Disposizioni nazionali di attuazione dei regolamenti n. 1234/07 del Consiglio e n. 555/08 della Commissione per quanto riguarda la misura «Assicurazione del raccolto».
Articolo 1
Ambito di applicazione
1. Il presente decreto stabilisce le modalità e le condizioni per applicare la misura «Assicurazione del raccolto», prevista dal programma nazionale di sostegno al settore vitivinicolo per le campagne vitivinicole 2009/2010, 2010/2011 e 2011/2012 adottato in attuazione del regolamento del Consiglio n. 1234/07 e del regolamento della Commissione n. 555/08.
2. Per le campagne 2009/2010, 2010/2011 e 2011/2012 i fondi destinati al finanziamento della misura ammontano a euro 20.000.000 per ciascuna campagna.
Articolo 2
Descrizione della misura e requisiti oggettivi
1. La misura consiste nella corresponsione di un sostegno alle imprese vitivinicole per la copertura assicurativa dei rischi climatici, delle fitopatie e/o delle infestazioni parassitarie sui raccolti di uva da vino, in conformità al Piano assicurativo agricolo nazionale emanato in conformità all’art. 4 del decreto legislativo 29 marzo 2004, n. 102.
2. Beneficiano dell’aiuto previsto per la misura, i produttori che stipulano polizze assicurative agevolate su superfici che:
a) sono coltivate con le varietà di uve da vino classificate dalle Regioni in conformità all’accordo tra il Ministro delle politiche agricole e forestali e le Regioni e Province autonome del 25/07/2002;
b) sono in regola con le norme vigenti in materia di potenziale viticolo, la cui produzione ha formato oggetto di dichiarazioni vitivinicole.

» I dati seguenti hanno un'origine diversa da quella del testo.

(* ===== verification/Text.v ===== *)
(** * The text the sources format

    The conversions of [printf] and [std::to_string] that occur in log and
    status messages: decimal integers, [%.1f], dotted IPv4 addresses. *)

From stdpp Require Export pretty.
From S2P Require Import Prelude Double.

(** [%u], [%d], [%llu]. *)
Definition dec (z : Z) : string := pretty z.

Definition nat_dec (n : nat) : string := pretty n.

(** The integer nearest to [n/d], ties to even. *)
Definition div_half_even (n d : Z) : Z :=
  let q := n / d in
  let r := 2 * (n mod d) in
  if (r <? d) || ((r =? d) && Z.even q) then q else q + 1.

(** [%.0f] and [%.1f]: the sign, then the value in tenths or in units. *)
Definition show_float (units : Z -> Z -> string) (zero : string) (scale : Z) (x : double) : string :=
  match x with
  | S754_zero s => ((if s then "-" else "") +:+ zero)%string
  | S754_infinity s => (if s then "-inf" else "inf")%string
  | S754_nan => "nan"
  | S754_finite s m e =>
      let n := if 0 <=? e then Zpos m * 2 ^ e * scale else div_half_even (Zpos m * scale) (2 ^ (- e)) in
      ((if s then "-" else "") +:+ units (n / scale) (n mod scale))%string
  end.

Definition show_f0 : double -> string := show_float (fun q _ => dec q) "0" 1.

Definition show_f1 : double -> string := show_float (fun q r => dec q +:+ "." +:+ dec r)%string "0.0" 10.

(** [inet_ntoa] of an address as stored, on a little-endian machine. *)
Definition inet_ntoa (a : Z) : string :=
  (dec (u8 a) +:+ "." +:+ dec (u8 (Z.shiftr a 8)) +:+ "." +:+
   dec (u8 (Z.shiftr a 16)) +:+ "." +:+ dec (u8 (Z.shiftr a 24)))%string.

(** [ntohs] on a little-endian machine. *)
Definition ntohs (p : Z) : Z := u16 (Z.lor (Z.shiftl (u8 p) 8) (Z.shiftr (u16 p) 8)).

(** [snprintf(buf,n,...)]: at most [n-1] characters are kept. *)
Definition snprintf (n : nat) (s : string) : string := String.substring 0 (n - 1) s.

Example show_f1_sample :
  show_f1 (d_lit 1234 100) = "12.3"%string /\ show_f0 (d_lit 5 2) = "2"%string /\ inet_ntoa 16777343 = "127.0.0.1"%string.
Proof. by vm_compute. Qed.
(* ===== verification/Server.v ===== *)
(** * The race server ([src/server/src/server.c])

    The server object, the operating-system calls it makes and every function
    of [server.c], statement by statement, in the state monad over the server
    and the world it runs in. The operating system is the class [Env]: the
    [n]-th reading of the monotonic clock, the [n]-th read of the random device,
    the [n]-th result of [sendto], [recvfrom] and [poll]. What the server sends
    is recorded in the world in order. *)

From S2P Require Import Prelude State Double Text Protocol.

Local Open Scope string_scope.
Local Open Scope Z_scope.
Local Open Scope fz_scope.

(** ** The operating system *)

(** [struct sockaddr_in], the fields as stored (network order). *)
Record sockaddr_in := mk_sockaddr { sin_port : Z; sin_addr : Z }.

#[export] Instance sockaddr_in_eq_dec : EqDecision sockaddr_in.
Proof. solve_decision. Defined.

(** The values of [errno] the sources distinguish. *)
Inductive errno := EINTR | EAGAIN | EWOULDBLOCK | EOTHER (code : Z).

(** One call of [recvfrom]: a datagram (its bytes, at most the buffer size) and
    its source, or an error. *)
Inductive recv_result :=
| Received (data : bytes) (from : sockaddr_in)
| RecvError (e : errno).

Class Env := {
  clock_gettime : nat -> Z * Z;
  urandom : nat -> option Z;
  sendto_result : nat -> Z;
  recvfrom_result : nat -> recv_result;
  poll_result : nat -> Z * errno;
  strerror : errno -> string;
  calloc_result : bool;
  inet_pton_result : string -> option Z;
  socket_result : Z;
  bind_result : sockaddr_in -> Z;
  fcntl_result : Z;
  open_errno : errno
}.

(** How far each input has been consumed, the timeouts passed to [poll] and the
    datagrams passed to [sendto], in order. *)
Record World := mk_world {
  w_clock : nat;
  w_random : nat;
  w_send : nat;
  w_recv : nat;
  w_poll : nat;
  w_waits : list Z;
  w_sent : list (sockaddr_in * bytes)
}.

(** ** Data *)

Record fz_server_event := mk_event {
  e_time_us : Z;
  e_session : Z;
  e_race : Z;
  e_level : Z;
  e_player : Z;
  e_message : string
}.

Definition event0 : fz_server_event := mk_event 0 0 0 0 0 "".

Record Player := mk_player {
  p_address : sockaddr_in;
  p_token : Z;
  p_nonce : Z;
  p_seen : Z;
  p_updated : Z;
  p_armed : Z;
  p_command_seq : Z;
  p_state_seq : Z;
  p_x : Z;
  p_y : Z;
  p_status : Z;
  p_car : Z;
  p_orientation : Z;
  p_packets : Z;
  p_bytes : Z;
  p_ping : Z;
  p_rtt : double;
  p_jitter : double
}.

(** [memset(p,0,sizeof( *p))] *)
Definition player0 : Player :=
  mk_player (mk_sockaddr 0 0) 0 0 0 0 0 0 0 0 0 0 0 0 0 0 0 d0 d0.

Record Server := mk_server {
  s_socket : Z;
  s_log_level : Z;
  s_trace_player : Z;
  s_closed : bool;
  s_port : Z;
  s_owner_nonce : Z;
  s_tick : Z;
  s_summary : Z;
  s_dropped_events : Z;
  s_events : list fz_server_event;
  s_event_head : Z;
  s_event_count : Z;
  s_session : Z;
  s_start : Z;
  s_phase_since : Z;
  s_rx : Z;
  s_tx : Z;
  s_rejected : Z;
  s_stale : Z;
  s_race : Z;
  s_snapshot_seq : Z;
  s_phase : Z;
  s_expected : Z;
  s_host : Z;
  s_track : Z;
  s_league : Z;
  s_key : bytes;
  s_players : list Player
}.

Record fz_server_config := mk_config {
  c_bind_address : option string;
  c_room_key : option bytes;
  c_port : Z;
  c_players : Z;
  c_track : Z;
  c_league : Z;
  c_log_level : Z;
  c_trace_player : Z;
  c_owner_nonce : Z
}.

Record fz_server_peer := mk_peer_status {
  q_status : Z;
  q_car : Z;
  q_rtt_ms : double;
  q_jitter_ms : double;
  q_movement_packets : Z;
  q_movement_bytes : Z;
  q_age_ms : Z
}.

Record fz_server_status := mk_status {
  o_session : Z;
  o_rx : Z;
  o_tx : Z;
  o_rejected : Z;
  o_stale : Z;
  o_dropped_events : Z;
  o_race : Z;
  o_port : Z;
  o_phase : Z;
  o_players : Z;
  o_occupied : Z;
  o_host : Z;
  o_track : Z;
  o_league : Z;
  o_owner_joined : bool;
  o_closed : bool;
  o_peers : list fz_server_peer
}.

(** The server and its world. *)
Record Sys := mk_sys { srv : Server; wld : World }.

(** [for(int i=0;i<4;i++)] *)
Definition all4 : list nat := [0; 1; 2; 3]%nat.

Definition player_at (s : Server) (i : nat) : Player := default player0 (s_players s !! i).

Section Model.
Context {E : Env}.

Definition get : M Sys Server := gets srv.

Definition upd (f : Server -> Server) : M Sys unit :=
  modify (fun σ => mk_sys (f (srv σ)) (wld σ)).

Definition updw (f : World -> World) : M Sys unit :=
  modify (fun σ => mk_sys (srv σ) (f (wld σ))).

(** Assignment through [Player *p=&s->players[i]]. *)
Definition upd_player (i : nat) (f : Player -> Player) : M Sys unit :=
  upd (fun s => {| s with s_players := alter f i (s_players s) |}).

(** The [n]-th value [now_us] returns. *)
Definition now_at (n : nat) : Z :=
  let '(sec, nsec) := clock_gettime n in
  u64 (u64 (u64 sec * 1000000) + u64 nsec / 1000).

Definition now_us : M Sys Z :=
  let* n := gets (fun σ => w_clock (wld σ)) in
  updw (fun w => {| w with w_clock := S (w_clock w) |}) ;;
  ret (now_at n).

Definition random_id : M Sys Z :=
  let* n := gets (fun σ => w_random (wld σ)) in
  updw (fun w => {| w with w_random := S (w_random w) |}) ;;
  ret match urandom n with
      | None => 0
      | Some id => if u64 id =? 0 then 1 else u64 id
      end.

Definition log_event (level player : Z) (message : string) : M Sys unit :=
  let* s := get in
  if (level >? s_log_level s)
     || ((level =? 3) && (s_trace_player s >=? 0) && negb (s_trace_player s =? player))
  then skip
  else
    when (s_event_count s =? 256)
      (upd (fun s => {| s with s_event_head := u32 (s_event_head s + 1) mod 256;
                               s_event_count := u32 (s_event_count s - 1);
                               s_dropped_events := u64 (s_dropped_events s + 1) |})) ;;
    let* s := get in
    let e := Z.to_nat (u32 (s_event_head s + s_event_count s) mod 256) in
    upd (fun s => {| s with s_event_count := u32 (s_event_count s + 1) |}) ;;
    let* t := now_us in
    upd (fun s => {| s with s_events :=
           <[e := mk_event t (s_session s) (s_race s) level player (snprintf 512 message)]>
             (s_events s) |}).

Definition occupied (p : Player) : bool :=
  negb (p_status p =? FZ_EMPTY) && negb (p_status p =? FZ_DISCONNECTED).

Definition count (s : Server) : Z :=
  foldr (fun i n => n + Z.b2z (occupied (player_at s i))) 0 all4.

Definition same_address (a b : sockaddr_in) : bool :=
  (sin_port a =? sin_port b) && (sin_addr a =? sin_addr b).

Definition transmit (address : sockaddr_in) (packet : fz_packet) : M Sys unit :=
  let '(size, data) := fz_encode (zeros 256) FZ_MAX_PACKET packet in
  let* n := gets (fun σ => w_send (wld σ)) in
  updw (fun w => {| w with w_send := S (w_send w);
                           w_sent := w_sent w ++ [(address, take (Z.to_nat size) data)] |}) ;;
  when (sendto_result n =? size) (upd (fun s => {| s with s_tx := u64 (s_tx s + 1) |})).

Definition send_player (i : nat) (packet : fz_packet) : M Sys unit :=
  let* s := get in
  let p := player_at s i in
  transmit (p_address p)
    {| packet with pk_session := s_session s; pk_race := s_race s;
                   pk_token := p_token p; pk_ack := p_command_seq p |}.

Definition phase (value : Z) : M Sys unit :=
  let* s := get in
  if s_phase s =? value then skip
  else
    log_event 1 (-1) ("state=" +:+ fz_phase_name (s_phase s) +:+ "->" +:+ fz_phase_name value) ;;
    upd (fun s => {| s with s_phase := value |}) ;;
    let* t := now_us in
    upd (fun s => {| s with s_phase_since := t |}).

(** [(now-p->updated)/1000], 0 before the first update. *)
Definition age_ms (now : Z) (p : Player) : Z :=
  if p_updated p =? 0 then 0 else u64 (now - p_updated p) / 1000.

(** One iteration of the loop over the players in [snapshot]: [b] is the payload. *)
Definition snapshot_player (s : Server) (now : Z) (b : bytes) (i : nat) : bytes :=
  let p := player_at s i in
  let q := (24 + i * 16)%nat in
  let b := if occupied p && (p_armed p =? s_start s) && negb (s_start s =? 0)
           then <[5%nat := u8 (Z.lor (rd b 5) (u8 (Z.shiftl 1 (Z.of_nat i))))]> b else b in
  let b := <[q := p_status p]> b in
  let b := <[(q + 1)%nat := p_car p]> b in
  let b := fz_put16 b (q + 2) (p_x p) in
  let b := fz_put16 b (q + 4) (p_y p) in
  let b := <[(q + 6)%nat := p_orientation p]> b in
  let b := fz_put32 b (q + 8) (p_state_seq p) in
  let age := age_ms now p in
  fz_put32 b (q + 12) (u32 (if age >? 4294967295 then 4294967295 else age)).

Definition snapshot : M Sys unit :=
  upd (fun s => {| s with s_snapshot_seq := u32 (s_snapshot_seq s + 1) |}) ;;
  let* s := get in
  let b := zeros PAYLOAD_SIZE in
  let b := <[0%nat := s_phase s]> b in
  let b := <[1%nat := s_expected s]> b in
  let b := <[2%nat := s_host s]> b in
  let b := <[3%nat := s_track s]> b in
  let b := <[4%nat := s_league s]> b in
  let* now := now_us in
  let b := fz_put64 b 8 now in
  let b := fz_put64 b 16 (s_start s) in
  let b := fold_left (snapshot_player s now) all4 b in
  let packet := {| packet0 with pk_type := FZ_SNAPSHOT; pk_length := FZ_SNAPSHOT_SIZE;
                                pk_seq := s_snapshot_seq s; pk_payload := b |} in
  for_each all4 (fun i =>
    let* s := get in when (occupied (player_at s i)) (send_player i packet)).

Definition begin_lobby : M Sys unit :=
  upd (fun s => {| s with s_race := u32 (s_race s + 1); s_start := 0 |}) ;;
  phase FZ_LOBBY ;;
  for_each all4 (fun i =>
    let* s := get in
    if negb (occupied (player_at s i)) then upd_player i (fun _ => player0)
    else upd_player i (fun p => {| p with p_status := FZ_JOINED; p_x := 0; p_y := 0;
                                          p_armed := 0; p_updated := 0; p_state_seq := 0 |})) ;;
  let* s := get in
  log_event 1 (-1) ("new_lobby participants=" +:+ dec (count s)).

(** The first slot of [l] that satisfies the test, as a loop with [break]. *)
Definition first_slot (f : nat -> bool) : option nat := List.find f all4.

Definition drop_player (i : nat) (reason : string) : M Sys unit :=
  upd_player i (fun p => {| p with p_status := FZ_DISCONNECTED; p_x := 0; p_y := 0 |}) ;;
  log_event 0 (Z.of_nat i) ("disconnected reason=" +:+ reason) ;;
  let* s := get in
  if negb (s_owner_nonce s =? 0) && (i =? 0)%nat
  then upd (fun s => {| s with s_closed := true |})
  else
    when (s_host s =? Z.of_nat i)
      (upd (fun s => {| s with s_host :=
              match first_slot (fun j => occupied (player_at s j)) with
              | Some j => Z.of_nat j
              | None => 255
              end |})) ;;
    let* s := get in
    when (s_phase s =? FZ_LOBBY) (upd_player i (fun _ => player0)) ;;
    let* s := get in
    when (count s =? 0) (begin_lobby ;; upd (fun s => {| s with s_host := 255 |})).

Definition all_at_least (s : Server) (status : Z) : bool :=
  negb (count s =? 0)
  && forallb (fun i => negb (occupied (player_at s i) && (p_status (player_at s i) <? status))) all4.

Definition advance (now : Z) : M Sys unit :=
  for_each all4 (fun i =>
    let* s := get in
    when (occupied (player_at s i) && (u64 (now - p_seen (player_at s i)) >=? 5000000))
      (drop_player i "heartbeat_timeout")) ;;
  let* s := get in
  if s_closed s then skip
  else
    when ((s_phase s =? FZ_LOBBY) && (count s =? s_expected s) && all_at_least s FZ_SELECTED)
      (phase FZ_LOADING) ;;
    let* s := get in
    when ((s_phase s =? FZ_LOADING) && all_at_least s FZ_PLAYER_LOADED)
      (upd (fun s => {| s with s_start := u64 (now + 2000000) |}) ;;
       phase FZ_COUNTDOWN ;;
       for_each all4 (fun i => upd_player i (fun p => {| p with p_armed := 0 |}))) ;;
    let* s := get in
    when (s_phase s =? FZ_COUNTDOWN)
      (let all := forallb (fun i => negb (occupied (player_at s i)
                                          && negb (p_armed (player_at s i) =? s_start s))) all4 in
       if negb all && (u64 (now + 500000) >=? s_start s)
       then upd (fun s => {| s with s_start := u64 (now + 2000000) |}) ;;
            log_event 2 (-1) "start_rescheduled waiting_for_ack=1"
       else when (all && (now >=? s_start s))
              (phase FZ_RACING ;;
               for_each all4 (fun i =>
                 let* s := get in
                 when (occupied (player_at s i))
                   (upd_player i (fun p => {| p with p_status := FZ_PLAYER_RACING |}))))) ;;
    let* s := get in
    when ((s_phase s =? FZ_RACING) && all_at_least s FZ_FINISHED) (phase FZ_RESULTS).

Definition reject : M Sys unit :=
  upd (fun s => {| s with s_rejected := u64 (s_rejected s + 1) |}).

(** [s->stale++] *)
Definition mark_stale : M Sys unit :=
  upd (fun s => {| s with s_stale := u64 (s_stale s + 1) |}).

Definition welcome (i : nat) : M Sys unit :=
  let* s := get in
  let b := <[0%nat := u8 (Z.of_nat i)]> (zeros PAYLOAD_SIZE) in
  let b := fz_put64 b 1 (p_nonce (player_at s i)) in
  send_player i {| packet0 with pk_type := FZ_WELCOME; pk_length := 9; pk_payload := b |}.

Definition join_error (address : sockaddr_in) (nonce reason : Z) : M Sys unit :=
  reject ;;
  let b := fz_put64 (zeros PAYLOAD_SIZE) 0 nonce in
  let b := <[8%nat := reason]> b in
  transmit address {| packet0 with pk_type := FZ_JOIN_REJECT; pk_length := 9; pk_payload := b |}.
(* ===== verification/ServerCore.v ===== *)
(** * The part of the server state that decides the race

    [core] projects the server on the fields the room depends on, leaving out
    sockets, logs, counters and the polling schedule. The lemmas give, for each
    function of [server.c] the handlers are built from, its exact effect on the
    core: most have none, and [begin_lobby] and [drop] are pure functions of it. *)

From S2P Require Import Prelude State Double Text Protocol Server.

Local Open Scope Z_scope.
Local Open Scope fz_scope.

Record Core := mk_core {
  k_closed : bool;
  k_owner : Z;
  k_session : Z;
  k_start : Z;
  k_race : Z;
  k_phase : Z;
  k_expected : Z;
  k_host : Z;
  k_track : Z;
  k_league : Z;
  k_key : bytes;
  k_players : list Player
}.

Definition core (s : Server) : Core :=
  {| k_closed := s_closed s; k_owner := s_owner_nonce s; k_session := s_session s;
     k_start := s_start s; k_race := s_race s; k_phase := s_phase s;
     k_expected := s_expected s; k_host := s_host s; k_track := s_track s;
     k_league := s_league s; k_key := s_key s; k_players := s_players s |}.

Definition coreσ (σ : Sys) : Core := core (srv σ).

Arguments core : simpl never.
Arguments coreσ : simpl never.

(** [player_at], [count] and [all_at_least] on the core. *)
Definition pl_at (l : list Player) (i : nat) : Player := default player0 (l !! i).

Definition pl_count (l : list Player) : Z :=
  foldr (fun i n => n + Z.b2z (occupied (pl_at l i))) 0 all4.

Definition pl_first (f : Player -> bool) (l : list Player) : option nat :=
  first_slot (fun i => f (pl_at l i)).

Definition lobby_player (p : Player) : Player :=
  if negb (occupied p) then player0
  else {| p with p_status := FZ_JOINED; p_x := 0; p_y := 0; p_armed := 0; p_updated := 0;
                 p_state_seq := 0 |}.

Definition k_begin_lobby (c : Core) : Core :=
  {| c with k_race := u32 (k_race c + 1); k_start := 0; k_phase := FZ_LOBBY;
            k_players := lobby_player <$> k_players c |}.

Definition gone_player (p : Player) : Player :=
  {| p with p_status := FZ_DISCONNECTED; p_x := 0; p_y := 0 |}.

(** The host after slot [i] left. *)
Definition k_next_host (i : nat) (c : Core) : Z :=
  if k_host c =? Z.of_nat i
  then match pl_first occupied (k_players c) with Some j => Z.of_nat j | None => 255 end
  else k_host c.

(** In the lobby the slot is freed at once. *)
Definition k_free (i : nat) (c : Core) : Core :=
  if k_phase c =? FZ_LOBBY
  then {| c with k_players := alter (fun _ => player0) i (k_players c) |} else c.

(** An empty room starts over. *)
Definition k_renew (c : Core) : Core :=
  if pl_count (k_players c) =? 0 then {| (k_begin_lobby c) with k_host := 255 |} else c.

Definition k_drop (i : nat) (c : Core) : Core :=
  let c := {| c with k_players := alter gone_player i (k_players c) |} in
  if negb (k_owner c =? 0) && (i =? 0)%nat then {| c with k_closed := true |}
  else k_renew (k_free i {| c with k_host := k_next_host i c |}).

Lemma exec_get (σ : Sys) : exec get σ = σ.
Proof. done. Qed.

Lemma eval_get (σ : Sys) : eval get σ = srv σ.
Proof. done. Qed.

(** Run the monadic plumbing. *)
Ltac msimpl := rewrite ?exec_bind, ?eval_bind, ?exec_get, ?eval_get, ?exec_skip, ?exec_ret.

Section Effects.
Context {E : Env}.

(** ** Functions without effect on the core *)

Lemma now_us_keeps : keeps coreσ now_us.
Proof. unfold now_us, updw. auto 10 with keeps. Qed.

Lemma random_id_keeps : keeps coreσ random_id.
Proof. unfold random_id, updw. auto 10 with keeps. Qed.

#[local] Hint Resolve now_us_keeps random_id_keeps : keeps.

Lemma upd_keeps f : (forall s, core (f s) = core s) -> keeps coreσ (upd f).
Proof. intros H. apply keeps_modify. intros σ. apply H. Qed.

#[local] Hint Extern 2 (keeps coreσ (upd _)) => apply upd_keeps; intros ?; reflexivity : keeps.

Lemma log_event_keeps level player msg : keeps coreσ (log_event level player msg).
Proof. unfold log_event, get. auto 20 with keeps. Qed.

Lemma transmit_keeps a p : keeps coreσ (transmit a p).
Proof. unfold transmit. destruct (fz_encode _ _ _). unfold updw. auto 20 with keeps. Qed.

#[local] Hint Resolve log_event_keeps transmit_keeps : keeps.

Lemma send_player_keeps i p : keeps coreσ (send_player i p).
Proof. unfold send_player, get. auto 20 with keeps. Qed.

#[local] Hint Resolve send_player_keeps : keeps.

Lemma snapshot_keeps : keeps coreσ snapshot.
Proof. unfold snapshot, get. auto 30 with keeps. Qed.

Lemma welcome_keeps i : keeps coreσ (welcome i).
Proof. unfold welcome, get. auto 20 with keeps. Qed.

Lemma reject_keeps : keeps coreσ reject.
Proof. unfold reject. auto with keeps. Qed.

Lemma mark_stale_keeps : keeps coreσ mark_stale.
Proof. unfold mark_stale. auto with keeps. Qed.

#[local] Hint Resolve reject_keeps : keeps.

Lemma join_error_keeps a n r : keeps coreσ (join_error a n r).
Proof. unfold join_error. auto 20 with keeps. Qed.

(** ** Functions with a known effect *)

Lemma exec_upd f σ : exec (upd f) σ = mk_sys (f (srv σ)) (wld σ).
Proof. done. Qed.

Lemma coreσ_set_host v σ :
  coreσ (exec (upd (fun s => {| s with s_host := v |})) σ) = {| (coreσ σ) with k_host := v |}.
Proof. done. Qed.

Lemma coreσ_set_start v σ :
  coreσ (exec (upd (fun s => {| s with s_start := v |})) σ) = {| (coreσ σ) with k_start := v |}.
Proof. done. Qed.

Lemma coreσ_set_closed b σ :
  coreσ (exec (upd (fun s => {| s with s_closed := b |})) σ) = {| (coreσ σ) with k_closed := b |}.
Proof. done. Qed.

Lemma coreσ_upd_player i f σ :
  coreσ (exec (upd_player i f) σ) =
    {| (coreσ σ) with k_players := alter f i (k_players (coreσ σ)) |}.
Proof. done. Qed.

Lemma coreσ_phase v σ : coreσ (exec (phase v) σ) = {| (coreσ σ) with k_phase := v |}.
Proof.
  unfold phase. msimpl. case_if; [by subst v; destruct σ as [[] ?]|]. msimpl.
  set (τ := exec (log_event _ _ _) σ).
  assert (coreσ τ = coreσ σ) as <- by apply log_event_keeps.
  set (τ' := exec (upd _) τ).
  rewrite (upd_keeps (fun s => {| s with s_phase_since := _ |})) by done.
  by rewrite now_us_keeps.
Qed.

(** A loop whose body changes the player of its index only. *)
Lemma coreσ_for_players (body : nat -> M Sys unit) (g : Player -> Player) σ :
  length (k_players (coreσ σ)) = 4%nat ->
  (forall i τ, coreσ (exec (body i) τ) =
     {| (coreσ τ) with k_players := alter g i (k_players (coreσ τ)) |}) ->
  coreσ (exec (for_each all4 body) σ) =
    {| (coreσ σ) with k_players := g <$> k_players (coreσ σ) |}.
Proof.
  intros Hl H. unfold all4, for_each. rewrite !exec_bind.
  change (exec skip ?τ) with τ. rewrite !H. generalize dependent (coreσ σ).
  intros [] Hl. simpl in *. by explode_exactly_4 k_players0.
Qed.

(** A conditional assignment to one player. *)
Lemma coreσ_player_if (b : Player -> bool) f g i σ :
  coreσ (exec (let* s := get in
               if b (player_at s i) then upd_player i f else upd_player i g) σ) =
    {| (coreσ σ) with k_players := alter (fun p => if b p then f p else g p) i (k_players (coreσ σ)) |}.
Proof.
  msimpl. unfold player_at. destruct (s_players (srv σ) !! i) as [p|] eqn:Ep; simpl.
  - transitivity {| (coreσ σ) with k_players := alter (if b p then f else g) i (k_players (coreσ σ)) |};
      [by destruct (b p)|]. f_equal.
    apply list_alter_ext; [|done]. intros q Hq. simpl in Hq.
    unfold coreσ, core in Hq. simpl in Hq. assert (q = p) as -> by congruence. by destruct (b p).
  - assert (forall h, alter h i (k_players (coreσ σ)) = k_players (coreσ σ)) as Ha.
    { intros h. apply list_eq. intros j. rewrite list_lookup_alter.
      case_decide; [|done]. subst j. unfold coreσ, core. simpl. by rewrite Ep. }
    destruct (b player0); rewrite coreσ_upd_player, !Ha; done.
Qed.

Lemma coreσ_begin_lobby σ :
  length (k_players (coreσ σ)) = 4%nat ->
  coreσ (exec begin_lobby σ) = k_begin_lobby (coreσ σ).
Proof.
  intros Hl. unfold begin_lobby. msimpl. rewrite log_event_keeps.
  rewrite (coreσ_for_players _ lobby_player).
  - rewrite coreσ_phase. done.
  - rewrite coreσ_phase. done.
  - intros i τ. apply (coreσ_player_if (fun p => negb (occupied p))).
Qed.

Lemma coreσ_when b (m : M Sys unit) σ :
  coreσ (exec (when b m) σ) = if b then coreσ (exec m σ) else coreσ σ.
Proof. by destruct b. Qed.

Lemma coreσ_drop_player i reason σ :
  length (k_players (coreσ σ)) = 4%nat ->
  coreσ (exec (drop_player i reason) σ) = k_drop i (coreσ σ).
Proof.
  intros Hl. unfold drop_player. msimpl.
  set (τ := exec (log_event _ _ _) _).
  assert (coreσ τ = {| (coreσ σ) with k_players := alter gone_player i (k_players (coreσ σ)) |}) as Hτ.
  { unfold τ. by rewrite log_event_keeps. }
  unfold k_drop. rewrite <- Hτ.
  change (s_owner_nonce (srv τ)) with (k_owner (coreσ τ)).
  assert (length (k_players (coreσ τ)) = 4%nat) as Hl'
    by (rewrite Hτ; simpl; by rewrite length_alter).
  clear Hτ. clearbody τ. clear σ Hl. case_if; [apply coreσ_set_closed|].
  msimpl. set (τ1 := exec (when (s_host _ =? _) _) τ).
  assert (coreσ τ1 = {| (coreσ τ) with k_host := k_next_host i (coreσ τ) |}) as H1.
  { unfold τ1. rewrite coreσ_when. unfold k_next_host.
    change (s_host (srv τ)) with (k_host (coreσ τ)). case_if; done. }
  rewrite <- H1. clearbody τ1.
  assert (length (k_players (coreσ τ1)) = 4%nat) as Hl1 by (by rewrite H1).
  clear H1 Hl'. set (τ2 := exec (when (s_phase _ =? _) _) τ1).
  assert (coreσ τ2 = k_free i (coreσ τ1)) as H2.
  { unfold τ2. by rewrite coreσ_when. }
  rewrite <- H2. clearbody τ2.
  assert (length (k_players (coreσ τ2)) = 4%nat) as Hl2.
  { rewrite H2. unfold k_free. case_if; simpl; by rewrite ?length_alter. }
  clear H2. rewrite coreσ_when. unfold k_renew. change (count (srv τ2)) with (pl_count (k_players (coreσ τ2))).
  case_if; [|done]. rewrite exec_bind, coreσ_set_host, coreσ_begin_lobby by done. done.
Qed.

End Effects.

#[export] Hint Resolve now_us_keeps random_id_keeps log_event_keeps transmit_keeps
  send_player_keeps snapshot_keeps welcome_keeps reject_keeps mark_stale_keeps
  join_error_keeps : keeps.
#[export] Hint Extern 2 (keeps coreσ (upd _)) => apply upd_keeps; intros ?; reflexivity : keeps.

3. Per produttori si intende ogni persona, fisica o giuridica, o loro associazione titolare di azienda che coltivi vigneti con varietà di uve da vino e che sia in regola con le norme vigenti in materia.
Articolo 3
Modalità di esecuzione della misura
1. Per poter beneficiare dell’aiuto, il produttore presenta la domanda entro il termine e secondo modalità stabilite da Agea-Coordinamento, sentite le Regioni, in applicazione del Piano assicurativo agricolo nazionale e tenuto conto di quanto stabilito all’art. 16 del regolamento n. 555/08.
Articolo 4
Entità dell’aiuto
1. Il sostegno viene erogato sotto forma di contributo che non può superare:
a) l’80% del costo dei premi assicurativi versati dal produttore a copertura delle perdite causate da condizioni climatiche avverse assimilabili alle calamità naturali;
b) il 50% del costo dei premi assicurativi versati dal produttore a copertura delle perdite dovute alle cause di cui alla lettera a) e di altre perdite dovute a condizioni climatiche avverse, a fitopatie o infestazioni parassitarie.
2. La determinazione della spesa ammissibile a contributo sui premi assicurativi e’ effettuata attraverso l’applicazione dei parametri contributivi di cui al Piano Assicurativo agricolo nazionale.
Articolo 5
Controlli
1. I controlli sono effettuati da Agea e dagli altri Organismi pagatori territorialmente competenti in modo da garantire, tra l’altro, il rispetto degli articoli 77 e 78 del Reg. CE 555/08.
2. I controlli sono estesi anche al pagamento dei premi assicurativi attraverso la verifica delle quietanze rilasciate dalle imprese di assicurazione.
Articolo 6
Disposizioni finali
1. Le risorse finanziarie di cui all’art. 1, rimaste inutilizzate, sono assegnate ad altre misure previste dal programma nazionale di sostegno.
2. Le risorse finanziarie di cui all’art. 1, qualora non fossero sufficienti a coprire la domanda assicurativa, possono essere integrate con:
a) economie derivanti da altre misure;
b) risorse del bilancio nazionale, ove disponibili.
3. Le variazioni di cui ai commi 1 e 2, lettera a), sono disposte con decreto del Direttore generale delle politiche comunitarie e internazionali di mercato, sentite le Regioni.
4. Per quanto non espressamente riportato nel presente decreto si applicano le disposizioni contenute nel Piano assicurativo agricolo emanato annualmente ai sensi dell’art. 4 del decreto legislativo n. 102/04, nel testo modificato dal decreto legislativo n. 82/08.
5. Il presente decreto è trasmesso all’Organo di controllo per la registrazione ed è pubblicato nella Gazzetta Ufficiale della Repubblica italiana.